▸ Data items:

........

Lemma stop_ok y id :
  ok y → id ∈ live y →
  ok (mk (service y) (mail y ++ [Disconnect id]) (notes y) (live y ∖ {[ id ]}) (told y) (seen y)).
Proof.
  intros [Hr Hc Hi Hm Hl Hd Hn] Hid. split; simpl; try done.
  - intros id' c Hid'. destruct (Hc _ _ Hid') as (? & ? & Hlive & ?). split_and!; [done|done| |done].
    rw elem_of_app list_elem_of_singleton. destruct (decide (id' = id)) as [->|]; [auto|].
    destruct Hlive; [left; set_solver|auto].
  - intros l1 l2 id' app' [(_ & Heq & _)|(l' & -> & Hmail)]%app_snoc_inv; [done|].
    destruct (Hm _ _ _ _ Hmail) as (H1 & H2 & H3 & H4 & H5). split_and!; [done|done| | |done].
    + rw elem_of_app list_elem_of_singleton. destruct (decide (id' = id)) as [->|]; [auto|].
      destruct H3; [left; set_solver|auto].
    + intros a. rw app_assoc elem_of_app list_elem_of_singleton. intros [?|?]; [by eapply H4|done].
  - intros id' [Hlive _]%elem_of_difference. destruct (Hl _ Hlive) as (? & [[a Ha]|?]); (split; [done|]); [|by right].
    left. exists a. apply elem_of_app. by left.
  - intros id' [Hin|[= ->]%list_elem_of_singleton]%elem_of_app.
    + apply Hd in Hin as [? ?]. set_solver.
    + split; [|set_solver]. by apply Hl.
Qed.

Lemma subscribe_ok y id app rest :
  ok y → mail y = Subscribe id app :: rest →
  ok (mk (handle_subscribe id app (service y)) rest (notes y) (live y) (told y) (seen y)).
Proof.
  intros [Hr Hc Hi Hm Hl Hd Hn] Hmail.
  destruct (Hm [] rest id app Hmail) as (Hno & Hseen & Hlv & Huniq & Hnote).
  assert (Hfresh : ∀ id' c, sv_clients (service y) !! id' = Some c → cs_runner c ≠ sv_next (service y)).
  { intros id' c Hc'. apply Hc in Hc' as [? _]. lia. }
  split; simpl; try done.
  - intros r id' app' [[<- [= <- <-]]|[Hne Hrun]]%lookup_insert_Some; [by rw lookup_insert_eq|].
    apply Hr in Hrun. rw lookup_insert_ne //. congruence.
  - intros id' c [[<- <-]|[Hne Hc']]%lookup_insert_Some; simpl.
    + split_and!; [lia|done|done|]. left. apply lookup_insert_eq.
    + destruct (Hc _ _ Hc') as (? & ? & Hlive & Hrun). split_and!; [lia|done| |].
      * destruct Hlive as [|Hin]; [auto|]. right. rw Hmail in Hin. by apply elem_of_cons in Hin as [|].
      * rw lookup_insert_ne //. by apply not_eq_sym, (Hfresh id').
  - intros id1 id2 c1 c2 [[<- <-]|[? H1]]%lookup_insert_Some [[<- <-]|[? H2]]%lookup_insert_Some; simpl; try done.
    + intros Heq. by destruct (Hfresh _ _ H2).
    + intros Heq. by destruct (Hfresh _ _ H1).
    + by apply (Hi _ _ _ _ H1 H2).
  - intros l1 l2 id' app' ->. destruct (Hm (Subscribe id app :: l1) l2 id' app') as (H1 & H2 & H3 & H4 & H5); [done|].
    split_and!; try done.
    + rw lookup_insert_ne //. intros <-. apply (H4 app). by left.
    + intros a Ha. apply (H4 a). by right.
  - intros id' Hlive. destruct (Hl _ Hlive) as (Hs & Hcase). split; [done|].
    destruct (decide (id' = id)) as [->|Hne]; [right; left; rw lookup_insert_eq; by eexists|].
    rw lookup_insert_ne //. destruct Hcase as [[a Ha]|?]; [|by right]. left. exists a.
    rw Hmail in Ha. apply elem_of_cons in Ha as [[= ? _]|?]; done.
  - intros id' Hin. apply Hd. rw Hmail. by right.
Qed.
Definition credential_from_json (v : Value) : result Authn.Credential string :=
  let? (name, content) := variant v in
  if string_eqb name "user" then
    content_variant (λ v,
      let? m := as_struct v in
      let? username := field "username" as_string m in
      let? password := field "password" as_string m in
      Ok (Authn.UsernamePassword username password)) content
  else if string_eqb name "pass" then
    content_variant (λ v, let? password := as_string v in Ok (Authn.Password password)) content
  else if string_eqb name "cert" then
    content_variant (λ v, let? chain := as_vec bytes_from_json v in Ok (Authn.Certificate chain)) content
  else Err "unknown variant".

Definition request_to_json (r : AuthenticationRequest) : Value :=
  json_object ([("application", Str (DeviceAuth.rq_application r)); ("device", Str (rq_device r));
    ("credential", credential_to_json (rq_credential r))] ++ opt_entry "as" Str (rq_as r)).

Definition request_from_json (v : Value) : result AuthenticationRequest string :=
  let? m := as_struct v in
  let? application := field "application" as_string m in
  let? device := field "device" as_string m in
  let? credential := field "credential" credential_from_json m in
  let? as_device := opt_field "as" as_string m in
  Ok (mkAuthRequest application device credential as_device).

Definition psk_request_to_json (r : PreSharedKeyRequest) : Value :=
  json_object [("application", Str (kq_application r)); ("device", Str (kq_device r))].

Definition psk_request_from_json (v : Value) : result PreSharedKeyRequest string :=
  let? m := as_struct v in
  let? application := field "application" as_string m in
  let? device := field "device" as_string m in
  Ok (mkPskRequest application device).

Definition gateway_request_to_json (r : AuthorizeGatewayRequest) : Value :=
  json_object [("application", Str (gq_application r)); ("device", Str (gq_device r)); ("as", Str (gq_as r))].

Definition gateway_request_from_json (v : Value) : result AuthorizeGatewayRequest string :=
  let? m := as_struct v in
  let? application := field "application" as_string m in
  let? device := field "device" as_string m in
  let? as_device := field "as" as_string m in
  Ok (mkGatewayRequest application device as_device).

Section Outcomes.
Context `{RegJson}.

Definition outcome_to_json (o : Authn.Outcome) : Value :=
  match o with
  | Authn.Pass application device as_device =>
      json_object [("pass", json_object ([("application", app_to_json application); ("device", device_to_json device)]
        ++ opt_entry "as" device_to_json as_device))]
  | Authn.Fail => Str "fail"
  end.

Definition outcome_from_json (v : Value) : result Authn.Outcome string :=
  let? (name, content) := variant v in
  if string_eqb name "pass" then
    content_variant (λ v,
      let? m := as_struct v in
      let? application := field "application" app_from_json m in
      let? device := field "device" device_from_json m in
      let? as_device := opt_field "as" device_from_json m in
      Ok (Authn.Pass application device as_device)) content
  else if string_eqb name "fail" then unit_variant Authn.Fail content
  else Err "unknown variant".

Definition gateway_to_json (o : Authn.GatewayOutcome) : Value :=
  match o with
  | Authn.GatewayPass as_device => json_object [("pass", json_object [("as", device_to_json as_device)])]
  | Authn.GatewayFail => Str "fail"
  end.

Definition gateway_from_json (v : Value) : result Authn.GatewayOutcome string :=
  let? (name, content) := variant v in
  if string_eqb name "pass" then
    content_variant (λ v,
      let? m := as_struct v in
      let? as_device := field "as" device_from_json m in
      Ok (Authn.GatewayPass as_device)) content
  else if string_eqb name "fail" then unit_variant Authn.GatewayFail content
  else Err "unknown variant".

(** Here the variants are not renamed. *)
Definition key_to_json (o : Authn.PreSharedKeyOutcome) : Value :=
  match o with
  | Authn.Found app device key =>
      json_object [("Found", json_object [("app", app_to_json app); ("device", device_to_json device);
        ("key", psk_to_json key)])]
  | Authn.KeyNotFound => Str "NotFound"
  end.

Definition key_from_json (v : Value) : result Authn.PreSharedKeyOutcome string :=
  let? (name, content) := variant v in
  if string_eqb name "Found" then
    content_variant (λ v,
      let? m := as_struct v in
      let? app := field "app" app_from_json m in
      let? device := field "device" device_from_json m in
      let? key := field "key" psk_from_json m in
      Ok (Authn.Found app device key)) content
  else if string_eqb name "NotFound" then unit_variant Authn.KeyNotFound content
  else Err "unknown variant".

(** The responses: a struct with the outcome. *)
Definition response_to_json (outcome : Value) : Value := json_object [("outcome", outcome)].
Definition response_from_json {A} (decode : Value → result A string) (v : Value) : result A string :=
  let? m := as_struct v in field "outcome" decode m.
End Outcomes.

(** *** Round trips *)

Lemma credential_roundtrip c : credential_from_json (credential_to_json c) = Ok c.
Proof.
  destruct c as [u p|p|chain]; try done.
  unfold credential_from_json, credential_to_json. cbn -[bytes_to_json bytes_from_json].
  by rw (decode_all_map _ _ _ bytes_roundtrip).
Qed.

Lemma request_roundtrip r : request_from_json (request_to_json r) = Ok r.
Proof.
  destruct r as [a d c x]. pose proof (credential_roundtrip c) as Hc. unfold request_to_json. simpl rq_credential.
  revert Hc. generalize (credential_to_json c) as j. intros j Hj.
  destruct x; cbv -[credential_from_json]; by rw Hj.
Qed.

Lemma psk_request_roundtrip r : psk_request_from_json (psk_request_to_json r) = Ok r.
Proof. by destruct r. Qed.

Lemma gateway_request_roundtrip r : gateway_request_from_json (gateway_request_to_json r) = Ok r.
Proof. by destruct r. Qed.

Section Roundtrips.
Context `{RegJsonLaws}.

(** The objects in between are opaque. *)
Ltac eval_json := cbv -[app_to_json app_from_json device_to_json device_from_json psk_to_json psk_from_json].

Lemma outcome_roundtrip o : response_from_json outcome_from_json (response_to_json (outcome_to_json o)) = Ok o.
Proof.
  destruct o as [a d [x|]|]; [..|done]; eval_json; rw app_json_roundtrip device_json_roundtrip; [|done].
  pose proof (device_json_not_null x). pose proof (device_json_roundtrip x) as Hx.
  destruct (device_to_json x); try done; by rw Hx.
Qed.

Lemma gateway_roundtrip o : response_from_json gateway_from_json (response_to_json (gateway_to_json o)) = Ok o.
Proof. destruct o as [x|]; [|done]. eval_json. by rw device_json_roundtrip. Qed.

Lemma psk_outcome_roundtrip o : response_from_json key_from_json (response_to_json (key_to_json o)) = Ok o.
Proof.
  destruct o as [a d k|]; [|done]. eval_json. by rw app_json_roundtrip device_json_roundtrip psk_json_roundtrip.
Qed.
End Roundtrips.
End AuthnJson.

(** ** The HTTP interface *)

(** A response with its body, if it is JSON. *)
Record JsonResponse := mkJsonResponse { jr_status : Z; jr_body : result Value string }.

Section Http.
Context `{RegJson} (error_message : ServiceError → string).

Definition service_error_json (e : ServiceError) : JsonResponse :=
  mkJsonResponse (error_response e)
    (Ok (json_object [("error", Str (error_name e)); ("message", Str (error_message e))])).

Definition answer {A} (encode : A → Value) (r : result A ServiceError) : JsonResponse :=
  match r with
  | Ok outcome => mkJsonResponse 200 (Ok (AuthnJson.response_to_json (encode outcome)))
  | Err e => service_error_json e
  end.

(** The service, and what [actix] answers to a body that cannot be decoded and to an unknown path. *)
Context (svc_authenticate : AuthenticationRequest → result Authn.Outcome ServiceError).
Context (svc_request_key : PreSharedKeyRequest → result Authn.PreSharedKeyOutcome ServiceError).
Context (svc_authorize_gateway : AuthorizeGatewayRequest → result Authn.GatewayOutcome ServiceError).
Context (rejected : string → JsonResponse) (no_route : JsonResponse).

Definition with_json {A} (decode : Value → result A string) (handler : A → JsonResponse) (body : Value) : JsonResponse :=
  match decode body with
  | Ok a => handler a
  | Err e => rejected e
  end.

Definition endpoint_authenticate : Value → JsonResponse :=
  with_json AuthnJson.request_from_json (λ req, answer AuthnJson.outcome_to_json (svc_authenticate req)).
(** ** A run *)

Module Examples.
(** A world where everything works, and Keycloak keeps what it is told. *)
#[global] Instance client_eq_dec : EqDecision ClientRepresentation.
Proof. solve_decision. Defined.
#[global] Instance user_eq_dec : EqDecision UserRepresentation.
Proof. solve_decision. Defined.
#[global] Instance started_eq_dec : EqDecision Started.
Proof. solve_decision. Defined.
#[global] Instance task_eq_dec : EqDecision Task.
Proof. solve_decision. Defined.
#[global] Instance kc_call_eq_dec : EqDecision (KcCall string).
Proof. solve_decision. Defined.
#[global] Instance server_call_eq_dec : EqDecision (ServerCall string).
Proof. solve_decision. Defined.

Definition keycloak_answer (h : list (ServerCall string)) (k : KcCall string) : result unit KeycloakError :=
  match k with
  | AcquireToken _ _ _ | PostComposites _ _ _ => Ok tt
  | _ => if bool_decide (Kc k ∈ h) then Err (HttpFailure 409) else Ok tt
  end.

Definition works : World string :=
  mkWorld (λ _, true) (λ _, true) keycloak_answer (λ _ _ name, Ok name) (λ _ _, true) (λ _, true) (λ _ _, true) (λ _, true).

#[global] Instance works_persistent : Persistent works.
Proof.
  split; [by intros ? ? [] ? ?| |done].
  intros h1 h2 k _ Hk. destruct k; try done; cbn; (case_bool_decide as Hn; [done|]); destruct Hn;
    apply elem_of_app; right; apply list_elem_of_here.
Qed.

Definition all_flags : Matches := mkMatches {["enable-all"]} ∅ None.
Definition mqtt_only : Matches := mkMatches {["enable-mqtt-endpoint"]} ∅ None.

(** [--enable-all], without the files of the console. *)
Example run_all : let (l, status) := main works (Some all_flags) in
  status = 0%Z ∧ omap (λ c, match c with Start t => Some (sv_kind <$> services_of t) | _ => None end) l =
    [[DeviceStateService]; [UserAuthService]; [AuthenticationService]; [ApiServer]; [HttpEndpointService];
     [WebSocketIntegration]; [MqttEndpointService; MqttEndpointWs; MqttIntegrationService; MqttIntegrationWs];
     [CoapEndpointService]].
Proof. vm_compute. done. Qed.

(** [--enable-mqtt-endpoint] alone prepares everything, starts nothing and ends. *)
Example run_mqtt_only : let (l, status) := main works (Some mqtt_only) in
  status = 0%Z ∧ tasks (server_config mqtt_only) mqtt_only = [] ∧ RunMain ∉ l.
Proof. vm_compute. split; [done|]. split; [done|]. by apply (bool_decide_eq_false_1 (RunMain ∈ _)). Qed.
End Examples.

........

▸ What to work on: All lines above from the line with "a). by right." through the line with "let? username := field", both included, are to be set down exactly, with nothing else.

▸ Solution:
    + intros a Ha. apply (H4 a). by right.
  - intros id' Hlive. destruct (Hl _ Hlive) as (Hs & Hcase). split; [done|].
    destruct (decide (id' = id)) as [->|Hne]; [right; left; rw lookup_insert_eq; by eexists|].
    rw lookup_insert_ne //. destruct Hcase as [[a Ha]|?]; [|by right]. left. exists a.
    rw Hmail in Ha. apply elem_of_cons in Ha as [[= ? _]|?]; done.
  - intros id' Hin. apply Hd. rw Hmail. by right.
Qed.
Definition credential_from_json (v : Value) : result Authn.Credential string :=
  let? (name, content) := variant v in
  if string_eqb name "user" then
    content_variant (λ v,
      let? m := as_struct v in
      let? username := field "username" as_string m in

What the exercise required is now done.